Chris Williams

Personal information
- Born: July 9, 1980 Birmingham, Alabama, U.S.
- Died: March 15, 2017 (aged 36) Birmingham, Alabama, U.S.
- Listed height: 6 ft 6 in (1.98 m)

Career information
- High school: Minor (Adamsville, Alabama)
- College: Virginia (1998–2002)
- NBA draft: 2002: undrafted
- Playing career: 2002–2013
- Position: Small forward

Career history
- 2002–2003: Sydney Kings
- 2003–2005: Skyliners Frankfurt
- 2005–2007: Mobis Phoebus
- 2007–2008: Türk Telekom
- 2008–2009: Qingdao Double Star
- 2009: San Miguel Beermen
- 2009–2010: Qingdao Double Star
- 2010–2011: Mahram Tehran
- 2011–2012: Goyang Orions
- 2012–2013: Foolad Mahan Isfahan

Career highlights
- EuroLeague steals leader (2005); CBA steals leader (2010); KBL champion (2007); KBL Season Best 5 (2006); KBL Foreign Player MVP (2006); German League Finals MVP (2005); German League Most Valuable Player (2005); NBL champion (2003); NBL Grand Final MVP (2003); NBL Most Valuable Player (2003); All-NBL First Team (2003); Second-team All-ACC (2000); 2× Third-team All-ACC (1999, 2001); ACC Rookie of the Year (1999);

= Chris Williams (basketball) =

American basketball player (1980–2017)

Christopher Anthony Williams (July 9, 1980 – March 15, 2017) was an American professional basketball player. He was a 6 ft 6 in small forward.

==College career==
Williams played college basketball at the University of Virginia, with the Virginia Cavaliers. He was named the ACC Rookie of the Year in 1999. He was also named Second Team All-ACC in 2000, and Third Team All-ACC in 1999 and 2001. He had the nickname "Big Smooth".

==Professional career==
Williams led the 2004–05 EuroLeague in steals, with 2.8 per game, while playing with the Frankfurt Skyliners. He won the Germany BBL championship with Frankfurt, in 2004. From 2005 to 2007, he played in South Korea's KBL, with Ulsan Mobis Phoebus. He also played with Qingdao DoubleStar in China's CBA, and with Mahram Tehran in Iran's Basketball Super League.
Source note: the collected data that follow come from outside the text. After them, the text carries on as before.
(** * Further properties of the script *)

(** ** Checkpoint file names *)

Lemma string_length_append (s t : string) :
  String.length (s ++ t)%string = (String.length s + String.length t)%nat.
Proof. induction s as [| c s IH]; simpl; [reflexivity | now rewrite IH]. Qed.

Lemma append_cancel_r (s s' t : string) :
  (s ++ t)%string = (s' ++ t)%string -> s = s'.
Proof.
  revert s'. induction s as [| c s IH]; intros [| c' s'] H; simpl in H.
  - reflexivity.
  - exfalso. apply (f_equal String.length) in H. simpl in H.
    rewrite string_length_append in H. lia.
  - exfalso. apply (f_equal String.length) in H. simpl in H.
    rewrite string_length_append in H. lia.
  - injection H as -> H. f_equal. now apply IH.
Qed.

Lemma to_int_not_nil (n : Z) :
  Z.to_int n <> Decimal.Pos Decimal.Nil /\ Z.to_int n <> Decimal.Neg Decimal.Nil.
Proof.
  destruct n as [| q | q]; simpl; split; try discriminate;
    intro H; injection H as H;
    now apply (DecimalPos.Unsigned.to_uint_nonnil q).
Qed.

Lemma str_of_Z_inj (n n' : Z) : str_of_Z n = str_of_Z n' -> n = n'.
Proof.
  unfold str_of_Z. intro H.
  apply DecimalZ.to_int_inj.
  destruct (to_int_not_nil n) as (H1 & H2).
  destruct (to_int_not_nil n') as (H1' & H2').
  pose proof (NilZero.isi _ H1 H2) as Hn.
  pose proof (NilZero.isi _ H1' H2') as Hn'.
  rewrite H in Hn. rewrite Hn in Hn'. now injection Hn'.
Qed.

(** X1.  Two epochs never share a per-epoch checkpoint file, and no
    per-epoch file is the best file: a run overwrites none of its per-epoch
    checkpoints. *)
Theorem epoch_files_distinct (a : Args) (k k' : nat) :
  (epoch_path k = epoch_path k' <-> k = k') /\
  epoch_path k <> best_path a.
Proof.
  split; [split |].
  - unfold epoch_path. intro H. cbn [String.append] in H.
    repeat (injection H as H).
    apply append_cancel_r, str_of_Z_inj in H. lia.
  - now intros ->.
  - intro H. pose proof (epoch_path_not_best a k) as Hne.
    rewrite H, String.eqb_refl in Hne. discriminate.
Qed.

(** X2.  The best file is named by the scale factor alone: runs with
    different scale factors keep different best files, runs with the same
    scale factor share one. *)
Theorem best_file_by_scale_factor (a a' : Args) :
  best_path a = best_path a' <-> scale_factor a = scale_factor a'.
Proof.
  split.
  - unfold best_path. intro H. cbn [String.append] in H.
    repeat (injection H as H).
    now apply append_cancel_r, str_of_Z_inj in H.
  - unfold best_path. now intros ->.
Qed.

(** ** What a loss does to the metric *)

(** X3.  The metric of a validation batch, by the value of its loss: a zero
    loss raises [ZeroDivisionError]; a negative or an infinite loss raises
    [ValueError] (the logarithm of a number that is not positive); a NaN
    loss gives NaN without raising; and a value is returned only for a NaN
    loss or for a positive loss [x], for which it is [10 * log10(1 / x)]. *)
Theorem psnr_of_loss_table (l : pyfloat) :
  (psnr_of_loss l = Err ZeroDivisionError <-> l = Fin 0) /\
  (psnr_of_loss l = Err ValueError <->
   (exists x, l = Fin x /\ x < 0) \/ l = PInf \/ l = NInf) /\
  (psnr_of_loss l = Ok NaN <-> l = NaN) /\
  (forall p, psnr_of_loss l = Ok p ->
             l = NaN \/ exists x, l = Fin x /\ 0 < x /\ p = Fin (10 * log10 (1 / x))).
Proof.
  destruct l as [x | | |].
  - destruct (Rtotal_order x 0) as [Hneg | [-> | Hpos]].
    + rewrite (psnr_of_loss_neg x Hneg).
      split; [split; [discriminate | intro H; injection H as H; lra] |].
      split; [split; [intros _; left; now exists x | reflexivity] |].
      split; [split; discriminate | discriminate].
    + rewrite psnr_of_loss_zero.
      split; [split; reflexivity |].
      split; [split; [discriminate |] |].
      * intros [(x & H & Hx) | [H | H]]; try discriminate.
        injection H as <-. lra.
      * split; [split; discriminate | discriminate].
    + rewrite (psnr_of_loss_pos x Hpos).
      split; [split; [discriminate | intro H; injection H as H; lra] |].
      split; [split; [discriminate |] |].
      * intros [(y & H & Hy) | [H | H]]; try discriminate.
        injection H as <-. lra.
      * split; [split; discriminate |].
        intros p H. injection H as <-. right. exists x. repeat split; assumption.
  - assert (H : psnr_of_loss PInf = Err ValueError).
    { unfold psnr_of_loss, truediv, math_log10.
      destruct (Rlt_dec 0 0); [lra | reflexivity]. }
    rewrite H.
    split; [split; discriminate |].
    split; [split; [intros _; right; now left | reflexivity] |].
    split; [split; discriminate | discriminate].
  - assert (H : psnr_of_loss NInf = Err ValueError).
    { unfold psnr_of_loss, truediv, math_log10.
      destruct (Rlt_dec 0 0); [lra | reflexivity]. }
    rewrite H.
    split; [split; discriminate |].
    split; [split; [intros _; right; now right | reflexivity] |].
    split; [split; discriminate | discriminate].
  - change (psnr_of_loss NaN) with (@Ok pyfloat NaN).
    split; [split; discriminate |].
    split; [split; [discriminate |] |].
    + intros [(x & H & _) | [H | H]]; discriminate.
    + split; [split; reflexivity |]. intros p _. now left.
Qed.

Lemma fold_fadd_NaN (ls : list pyfloat) : fold_left fadd ls NaN = NaN.
Proof. induction ls as [| l ls IH]; simpl; [reflexivity | exact IH]. Qed.

Lemma fold_fadd_has_NaN (ls : list pyfloat) (acc : pyfloat) :
  In NaN ls -> fold_left fadd ls acc = NaN.
Proof.
  revert acc. induction ls as [| l ls IH]; intros acc Hin; [destruct Hin |].
  simpl. destruct Hin as [-> | Hin].
  - replace (fadd acc NaN) with NaN by (now destruct acc).
    apply fold_fadd_NaN.
  - now apply IH.
Qed.

(** X4.  A NaN training loss is not fatal: the training pass of the epoch
    goes through and the mean loss it prints is NaN. *)
Theorem nan_training_loss
    {batch params opt_state dataset loader : Type}
    (W : Collab batch params opt_state dataset loader) (a : Args)
    (oc : OptimizerConfig) (dl : loader) (seed : Z)
    (st : TrainState params opt_state) (epoch : nat) :
  In NaN (iteration_losses W a oc st (iter_loader W dl seed epoch)) ->
  outcome (train_epoch W a oc dl seed st epoch)
  = Ok (fold_left (iteration_result W a oc) (iter_loader W dl seed epoch) st) /\
  console (trace (train_epoch W a oc dl seed st epoch))
  = [LTrainingLoss epoch NaN].
Proof.
  intro Hin.
  assert (Hn : len_loader W dl <> 0%nat).
  { rewrite <- (iter_loader_length W dl seed epoch),
      <- (iteration_losses_length W a oc _ st).
    destruct (iteration_losses W a oc st (iter_loader W dl seed epoch));
      [destruct Hin | discriminate]. }
  assert (Hdiv : truediv (fsum (iteration_losses W a oc st
                                  (iter_loader W dl seed epoch)))
                   (of_len (len_loader W dl)) = Ok NaN).
  { unfold fsum. rewrite (fold_fadd_has_NaN _ _ Hin).
    unfold truediv, of_len.
    destruct (Req_EM_T (INR (len_loader W dl)) 0) as [H0 | _]; [| reflexivity].
    exfalso. apply Hn. now apply INR_eq. }
  rewrite (train_epoch_ok W a oc dl seed st epoch NaN Hdiv).
  rewrite outcome_pair, trace_pair, console_app.
  destruct (train_loop_trace W a oc (iter_loader W dl seed epoch) st (Fin 0))
    as (_ & Hc & _).
  rewrite Hc. split; reflexivity.
Qed.

Lemma nan_training_loss_witness :
  let W := toy [plain_batch 1; (fun _ => NaN, [NaN])] [] in
  let dl := [plain_batch 1; (fun _ => NaN, [NaN])] in
  let st := {| model := 0%nat; moments := tt;
               scaler := new_scaler default_scaler_cfg |} in
  In NaN (iteration_losses W default_args (make_optimizer default_args) st
            (iter_loader W dl 1%Z 0%nat)) /\
  console (trace (train_epoch W default_args (make_optimizer default_args)
                    dl 1%Z st 0%nat))
  = [LTrainingLoss 0 NaN].
Proof.
  intros W dl st.
  assert (Hin : In NaN (iteration_losses W default_args
                          (make_optimizer default_args) st
                          (iter_loader W dl 1%Z 0%nat)))
    by (right; left; reflexivity).
  split; [exact Hin |].
  exact (proj2 (nan_training_loss W default_args (make_optimizer default_args)
                  dl 1%Z st 0%nat Hin)).
Defined.

(** ** Empty loaders *)

Lemma fetches_app {batch params : Type} (t1 t2 : list (event batch params)) :
  fetches (t1 ++ t2) = fetches t1 ++ fetches t2.
Proof. unfold fetches. apply flat_map_app. Qed.

Lemma epoch_range_positive (a : Args) :
  (0 < epochs a)%Z -> exists ks, epoch_range a = 0%nat :: ks.
Proof.
  intro H. unfold epoch_range.
  destruct (Z.to_nat (epochs a)) as [| n] eqn:Hn; [lia |].
  exists (seq 1 n). reflexivity.
Qed.

Section LoopEvents.

Context {batch params opt_state dataset loader : Type}.
Variable W : Collab batch params opt_state dataset loader.
Variable a : Args.
Variable oc : OptimizerConfig.

(** The training loop fetches the batches of the loader in order, each
    once, and calls [scaler.step] once per batch. *)
Lemma train_loop_events (bs : list batch) (st : TrainState params opt_state)
    (epoch_loss : pyfloat) :
  fetches (trace (for_each (train_iteration W a oc) bs (st, epoch_loss)))
  = map (pair true) bs /\
  List.length (steps (trace (for_each (train_iteration W a oc) bs (st, epoch_loss))))
  = List.length bs.
Proof.
  revert st epoch_loss. induction bs as [| b bs IH]; intros st el.
  - split; reflexivity.
  - rewrite for_each_ok
      with (s' := (iteration_result W a oc st b,
                   fadd el (loss_item W (device_of a) true (model st) b)))
      by (now rewrite train_iteration_eq).
    rewrite train_iteration_eq, !trace_pair, fetches_app, steps_app.
    destruct (IH (iteration_result W a oc st b)
                (fadd el (loss_item W (device_of a) true (model st) b)))
      as (Hf & Hs).
    rewrite Hf, length_app, Hs. split; reflexivity.
Qed.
Prior to playing in the EuroLeague, Williams played as an import for the Sydney Kings in Australia's NBL. With the Kings, he was a leading scorer, he shot at a high percentage, and he was a top rated rebounder, which were key components to the Kings winning their first ever NBL championship. He was awarded the MVP of the league, and the MVP of the league's final.

In a game between Qingdao and Dongguan Leopards, on December 25, 2009, Williams produced the second ever Quadruple-double in CBA history, as he finished the game with 15 points, 11 rebounds, 11 assists, and 11 steals. Qingdao won the game 122–103.

On October 10, 2013, Williams was named to the Sydney Kings' 25th Anniversary Team.

==Personal==
Williams died on March 15, 2017, due to blood clots in his heart.